Architectural Programming for Schools

Programming is a critical pre-design task that engages all stakeholders in a collaborative process of defining the goals for a project. It is a massive information gathering exercise that translates complex relationships into a clear road map for the design process to follow.

While teachers and students grace the hallways and classrooms of facilities they learn how to navigate the school; They locate important areas like the cafeteria, and establish routes that lead to restrooms and classrooms in the most efficient manner. Do they ever wonder about the size of certain spaces, the number of offices, or why some areas seem to have a specialized purpose? If the program was well-developed, they probably do not, as the spaces should comfortably and unobtrusively support the users.

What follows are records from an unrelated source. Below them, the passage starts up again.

(* ===== verification/CountDistinctSketch.v ===== *)
(** * Sub-bitmaps and sketches

    The merge of the sub-bitmaps a GPU kernel leaves, and the registers of
    APPROX_COUNT_DISTINCT. *)

From Stdlib Require Import ZArith Lia List Bool.
From stdpp Require Import base list gmap numbers.
From S2P Require Import Prelude MurmurHash CountDistinct CountDistinctProps.
Import ListNotations.
Local Open Scope nat_scope.
Local Open Scope hdk_scope.

(** ** Sub-bitmaps *)

Lemma existsb_ext_in {A : Type} (f g : A -> bool) l :
  (forall x, In x l -> f x = g x) -> existsb f l = existsb g l.
Proof.
  induction l as [|x l IH]; intros H; simpl; [done|].
  rewrite H by (by left). f_equal. apply IH. intros y Hy. apply H. by right.
Qed.

(** The loop brings the bits of the sub-bitmaps [i .. i + n - 1] into the first one. *)
Lemma partial_loop_bits p size n i set :
  bytes_ok set -> size <= p -> 1 <= i -> p * (i + n) <= length set ->
  exists set', partial_union_loop set (Z.of_nat p) (Z.of_nat size) i n = Ok set'
    /\ length set' = length set /\ bytes_ok set'
    /\ forall j, bit_at set' j
         = bit_at set j || (if decide (j / 8 < size)
                            then existsb (fun k => bit_at set (8 * (p * k) + j)) (seq i n) else false).
Proof.
  revert i set. induction n as [|n IH]; intros i set B Hp Hi L; cbn [partial_union_loop].
  - eexists. split; [done|]. repeat split; [done|]. intros j. simpl.
    case_decide; by rewrite orb_false_r.
  - rewrite Nat2Z.id.
    destruct (union_bits set (drop (p * i) set) size) as (set1 & -> & L1 & B1 & H1);
      [done | by apply bytes_drop | nia | rewrite length_drop; nia |].
    cbn [rbind]. destruct (IH (S i) set1 B1 Hp) as (set' & -> & L' & B' & H'); [lia | nia |].
    exists set'. split; [done|]. split; [congruence|]. split; [done|].
    intros j. rewrite H', H1. case_decide as Hj; [|by rewrite orb_false_r].
    rewrite bit_drop, <- orb_assoc. cbn [seq existsb]. do 2 f_equal.
    apply existsb_ext_in. intros k Hk. apply in_seq in Hk. rewrite H1.
    case_decide as Hd; [exfalso | by rewrite orb_false_r].
    pose proof (Nat.div_mod_eq (8 * (p * k) + j) 8).
    pose proof (Nat.mod_upper_bound (8 * (p * k) + j) 8). nia.
Qed.

(** A descriptor of a bitmap in [sub_bitmap_count d] parts. *)
Definition split_desc (d : CountDistinctDescriptor) : Prop :=
  impl_type_ d = ImplBitmap /\ approximate d = false
  /\ (1 < sub_bitmap_count d <= 65536)%Z /\ (0 <= bitmap_sz_bits d <= 2 ^ 40)%Z.

(** The distance of the parts. *)
Definition part_bytes (d : CountDistinctDescriptor) : nat :=
  Z.to_nat (align_size_to_int64 (Z.of_nat (bitmap_bytes d))).

Lemma align_up n :
  (0 <= n < 2 ^ 60)%Z -> (n <= align_size_to_int64 n < n + 8)%Z.
Proof.
  intros H. change (2 ^ 60)%Z with 1152921504606846976%Z in H. unfold align_size_to_int64.
  rewrite u64_small by lia. rewrite Z.shiftl_mul_pow2, Z.shiftr_div_pow2 by lia.
  change (2 ^ 3)%Z with 8%Z. divmod.
Qed.

Lemma split_bytes d :
  split_desc d ->
  bitmapSizeBytes d = Ok (Z.of_nat (bitmap_bytes d))
  /\ bitmapPaddedSizeBytes d = Ok (Z.of_nat (part_bytes d) * sub_bitmap_count d)%Z
  /\ bitmap_bytes d <= part_bytes d.
Proof.
  intros (I & A & S & R). change (2 ^ 40)%Z with 1099511627776%Z in R.
  pose proof (bits_to_bytes _ (proj1 R)) as [H0 H1].
  assert (E : Z.of_nat (bitmap_bytes d) = bitmap_bits_to_bytes (bitmap_sz_bits d))
    by (unfold bitmap_bytes; lia).
  assert (Z : bitmapSizeBytes d = Ok (Z.of_nat (bitmap_bytes d))).
  { unfold bitmapSizeBytes. rewrite I, A, E. done. }
  pose proof (align_up (Z.of_nat (bitmap_bytes d)) ltac:(lia)) as Al.
  split; [done|]. unfold bitmapPaddedSizeBytes. rewrite Z. cbn [rbind].
  replace (1 <? sub_bitmap_count d)%Z with true by lia. rewrite orb_true_r.
  unfold part_bytes. rewrite Z2Nat.id by lia. split; [|lia].
  rewrite u64_small by nia. done.
Qed.

(** The size of a bitmap in parts is the number of indexes whose bit is set in some part. *)
Theorem sub_bitmaps_counted hll_size d set_vals :
  split_desc d -> bytes_ok set_vals ->
  length set_vals = part_bytes d * Z.to_nat (sub_bitmap_count d) ->
  exists set', count_distinct_set_size hll_size (Some (BitmapSet set_vals)) d
    = Ok (Z.of_nat (length (List.filter (fun j =>
            existsb (fun k => bit_at set_vals (8 * (part_bytes d * k) + j))
              (seq 0 (Z.to_nat (sub_bitmap_count d))))
            (seq 0 (8 * bitmap_bytes d)))), set').
Proof.
  intros Hd B L. destruct (split_bytes d Hd) as (E1 & E2 & Hle).
  destruct Hd as (I & A & Sc & R). set (c := Z.to_nat (sub_bitmap_count d)) in *.
  assert (Ec : sub_bitmap_count d = Z.of_nat c) by lia.
  unfold count_distinct_set_size. rewrite decide_True by done. rewrite A.
  replace (1 <? sub_bitmap_count d)%Z with true by lia.
  unfold partial_bitmap_union. rewrite E2. cbn [rbind].
  rewrite Z.mod_mul, Z.div_mul by lia. cbn [check rbind Z.eqb]. rewrite E1. cbn [rbind]. fold c.
  destruct (partial_loop_bits (part_bytes d) (bitmap_bytes d) (c - 1) 1 set_vals)
    as (set' & -> & L' & B' & H'); [done | done | lia | nia |].
  cbn [rbind]. rewrite set_size_bits by (done || nia). cbn [rbind].
  eexists. do 2 f_equal. unfold bits_set. f_equal. f_equal.
  apply List.filter_ext_in. intros j Hj. apply in_seq in Hj. rewrite H'.
  rewrite decide_True by (apply Nat.Div0.div_lt_upper_bound; lia).
  replace c with (S (c - 1)) at 2 by lia. cbn [seq existsb]. by rewrite Nat.mul_0_r.
Qed.

(** ** Sketches *)

Definition hll_hash (key : Z) : Z := MurmurHash64A (key_bytes key) 0.
Definition hll_index (b key : Z) : nat := Z.to_nat (u32 (Z.shiftr (hll_hash key) (64 - b))).
Definition hll_rank (b key : Z) : Z := get_rank (u64 (Z.shiftl (hll_hash key) b)) (64 - b).

Lemma agg_approximate_unfold M key b :
  agg_approximate_count_distinct M key b
  = let index := u32 (Z.shiftr (hll_hash key) (64 - b)) in
    let* m := get M index in put M index (Z.max (u8 m) (hll_rank b key)).
Proof. unfold agg_approximate_count_distinct, hll_rank, hll_hash. reflexivity. Qed.

(** The register [r] of the keys: the greatest rank of those with that index. *)
Definition max_rank (b : Z) (keys : list Z) (r : nat) : Z :=
  foldr (fun key acc => if decide (hll_index b key = r) then Z.max (hll_rank b key) acc else acc)
    0%Z keys.

Definition sketch (b : Z) (keys : list Z) : list Z :=
  map (max_rank b keys) (seq 0 (Z.to_nat (2 ^ b))).

Section Sketch.
Context (b : Z) (Hb : (4 <= b <= 16)%Z).

Lemma hll_index_lt key : hll_index b key < Z.to_nat (2 ^ b).
Proof.
  unfold hll_index, hll_hash. pose proof (murmur64_range (key_bytes key) 0) as R.
  set (h := MurmurHash64A _ _) in *. rewrite Z.shiftr_div_pow2 by lia.
  assert (0 < 2 ^ (64 - b))%Z by (apply Z.pow_pos_nonneg; lia).
  assert (2 ^ b <= 2 ^ 16)%Z by (apply Z.pow_le_mono_r; lia).
  assert (Q : (0 <= h / 2 ^ (64 - b) < 2 ^ b)%Z).
  { split; [apply Z.div_pos; lia|]. apply Z.div_lt_upper_bound; [lia|].
    rewrite <- Z.pow_add_r by lia. replace (64 - b + b)%Z with 64%Z by lia. apply R. }
  change (2 ^ 16)%Z with 65536%Z in *. rewrite u32_small by lia. lia.
Qed.

Lemma hll_rank_range key : (0 < hll_rank b key <= 65 - b)%Z.
Proof.
  unfold hll_rank, get_rank. set (x := u64 _).
  pose proof (u64_range (Z.shiftl (hll_hash key) b)) as R. fold x in R.
  assert (C : (x <> 0 -> 0 <= clz64 x <= 63)%Z).
  { intros N. unfold clz64. pose proof (Z.log2_nonneg x).
    assert (Z.log2 x < 64)%Z; [|lia]. apply Z.log2_lt_pow2; [lia|].
    change (2 ^ 64)%Z with 18446744073709551616%Z. lia. }
  destruct (Z.eqb_spec x 0) as [|N]; [|specialize (C N)]; rewrite u8_small by lia; lia.
Qed.

Lemma max_rank_range keys r : (0 <= max_rank b keys r <= 65 - b)%Z.
Proof.
  induction keys as [|k keys IH]; simpl; [lia|].
  pose proof (hll_rank_range k). case_decide; lia.
Qed.

Lemma max_rank_app l k r : max_rank b (l ++ k) r = Z.max (max_rank b l r) (max_rank b k r).
Proof.
  induction l as [|x l IH]; simpl.
  - pose proof (max_rank_range k r). lia.
  - rewrite IH. case_decide; lia.
Qed.

Lemma max_rank_elem keys key :
  key ∈ keys -> (hll_rank b key <= max_rank b keys (hll_index b key))%Z.
Proof.
  induction 1 as [k|k k' H IH]; simpl; [rewrite decide_True by done; lia|]. case_decide; lia.
Qed.

Lemma max_rank_mono l k r : (forall v, v ∈ l -> v ∈ k) -> (max_rank b l r <= max_rank b k r)%Z.
Proof.
  intros H. induction l as [|v l IH]; simpl.
  - apply max_rank_range.
  - specialize (IH ltac:(set_solver)). pose proof (max_rank_elem k v (H v ltac:(set_solver))).
    case_decide; [subst; lia | done].
Qed.

Lemma sketch_set l k : (forall v, v ∈ l <-> v ∈ k) -> sketch b l = sketch b k.
Proof.
  intros H. unfold sketch. apply map_ext. intros r.
  apply Z.le_antisymm; apply max_rank_mono; intros v; apply H.
Qed.

Lemma length_sketch keys : length (sketch b keys) = Z.to_nat (2 ^ b).
Proof. unfold sketch. by rewrite length_map, length_seq. Qed.

Lemma lookup_sketch keys r : r < Z.to_nat (2 ^ b) -> sketch b keys !! r = Some (max_rank b keys r).
Proof.
  intros H. unfold sketch. rewrite list_lookup_fmap, lookup_seq_lt by done. done.
Qed.

Lemma sketch_at keys r : r < Z.to_nat (2 ^ b) -> sketch b keys !!! r = max_rank b keys r.
Proof. intros H. by rewrite list_lookup_total_alt, lookup_sketch. Qed.

Lemma sketch_eq M keys :
  length M = Z.to_nat (2 ^ b) -> (forall r, r < Z.to_nat (2 ^ b) -> M !!! r = max_rank b keys r) ->
  M = sketch b keys.
Proof.
  intros L H. apply (list_eq_same_length _ _ (Z.to_nat (2 ^ b))); [by rewrite length_sketch | done |].
  intros r x y Hr Hx Hy. rewrite lookup_sketch in Hy by done.
  rewrite <- (list_lookup_total_correct _ _ _ Hx), H by done. congruence.
Qed.

Lemma add_key keys key :
  agg_approximate_count_distinct (sketch b keys) key b = Ok (sketch b (keys ++ [key])).
Proof.
  rewrite agg_approximate_unfold. cbv zeta.
  pose proof (hll_index_lt key) as Hi.
  replace (u32 (Z.shiftr (hll_hash key) (64 - b))) with (Z.of_nat (hll_index b key))
    by (unfold hll_index; pose proof (u32_range (Z.shiftr (hll_hash key) (64 - b))); lia).
  rewrite get_at by (by rewrite length_sketch). cbn [rbind].
  rewrite put_at by (by rewrite length_sketch). f_equal. rewrite sketch_at by done.
  pose proof (max_rank_range keys (hll_index b key)) as R. rewrite u8_small by lia.
  apply sketch_eq; [by rewrite length_insert, length_sketch|]. intros r Hr.
  rewrite max_rank_app. simpl. destruct (decide (hll_index b key = r)) as [<-|N].
  - rewrite list_lookup_total_insert_eq by (by rewrite length_sketch).
    pose proof (hll_rank_range key). lia.
  - rewrite list_lookup_total_insert_ne by done. rewrite sketch_at by done.
    pose proof (max_rank_range keys r). lia.
Qed.

Lemma unify_loop M N n i :
  i + n <= length M -> i + n <= length N ->
  exists M' N', hll_unify_loop M N i n = Ok (M', N')
    /\ length M' = length M /\ length N' = length N
    /\ (forall r, M' !!! r
          = if decide (i <= r < i + n) then Z.max (s8 (M !!! r)) (s8 (N !!! r)) else M !!! r)
    /\ forall r, N' !!! r
          = if decide (i <= r < i + n) then Z.max (s8 (M !!! r)) (s8 (N !!! r)) else N !!! r.
Proof.
  revert M N i. induction n as [|n IH]; intros M N i LM LN; cbn [hll_unify_loop].
  - exists M, N. split; [done|]. split; [done|]. split; [done|].
    split; intros r; rewrite decide_False by lia; done.
  - rewrite !get_at by lia. cbn [rbind]. rewrite !put_at by lia. cbn [rbind].
    set (v := Z.max _ _).
    destruct (IH (<[i := v]> M) (<[i := v]> N) (S i)) as (M' & N' & E & L1 & L2 & H1 & H2);
      [rewrite length_insert; lia.. |].
    rewrite length_insert in L1, L2. exists M', N'. split; [done|]. split; [done|]. split; [done|].
    split; intros r; rewrite ?H1, ?H2; destruct (decide (r = i)) as [->|Ne];
      rewrite ?list_lookup_total_insert_eq, ?list_lookup_total_insert_ne by lia;
      repeat case_decide; (done || lia).
Qed.

Lemma unify_sketch l k :
  hll_unify (sketch b l) (sketch b k) (2 ^ b) = Ok (sketch b (l ++ k), sketch b (l ++ k)).
Proof.
  unfold hll_unify.
  destruct (unify_loop (sketch b l) (sketch b k) (Z.to_nat (2 ^ b)) 0)
    as (M & N & -> & L1 & L2 & H1 & H2); [rewrite length_sketch; lia.. |].
  rewrite length_sketch in L1, L2.
  assert (S8 : forall keys r, s8 (max_rank b keys r) = max_rank b keys r).
  { intros keys r. pose proof (max_rank_range keys r). apply swrap_small; lia. }
  assert (E : forall r, r < Z.to_nat (2 ^ b) -> Z.max (s8 (sketch b l !!! r)) (s8 (sketch b k !!! r))
                                            = max_rank b (l ++ k) r).
  { intros r Hr. by rewrite !sketch_at, !S8, max_rank_app by done. }
  do 2 f_equal; apply sketch_eq; try done; intros r Hr; rewrite ?H1, ?H2, decide_True by lia;
    by apply E.
Qed.

End Sketch.

(** A descriptor of an approximate count on the CPU. *)
Definition approx_desc (d : CountDistinctDescriptor) : Prop :=
  impl_type_ d = ImplBitmap /\ approximate d = true /\ device_type d = DeviceCPU
  /\ sub_bitmap_count d = 1%Z /\ (4 <= bitmap_sz_bits d <= 16)%Z.

Lemma register_count n : (4 <= n <= 16)%Z -> s32 (Z.shiftl 1 n) = (2 ^ n)%Z /\ (0 < 2 ^ n <= 65536)%Z.
Proof.
  intros H. rewrite Z.shiftl_1_l. assert (0 < 2 ^ n)%Z by (apply Z.pow_pos_nonneg; lia).
  assert (2 ^ n <= 2 ^ 16)%Z by (apply Z.pow_le_mono_r; lia).
  change (2 ^ 16)%Z with 65536%Z in *. split; [apply s32_small; lia | lia].
Qed.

School buildings have become more complex and more flexible in recent years. The impact of curriculum delivery on space design is more evident than ever before.

Each space needs to respond to the needs of the individual, small group, and large group interactions. Curriculum needs and instructional approaches should drive the process.

No longer can we program schools based on the simple math of multiplying the number of classrooms by 25 students. Comprehensive architectural programming now combines the client's needs, current district policy, and specialized academic programs with building codes and regulations, safety requirements for specialized equipment, ADA accessibility, cost limitations, sustainability, required adjacencies, flow of people, equipment and materials, and even social impacts.

A thorough programming process saves money and provides clarity as potential problems are identified at an early stage in the design, when changes are the least disruptive and least costly.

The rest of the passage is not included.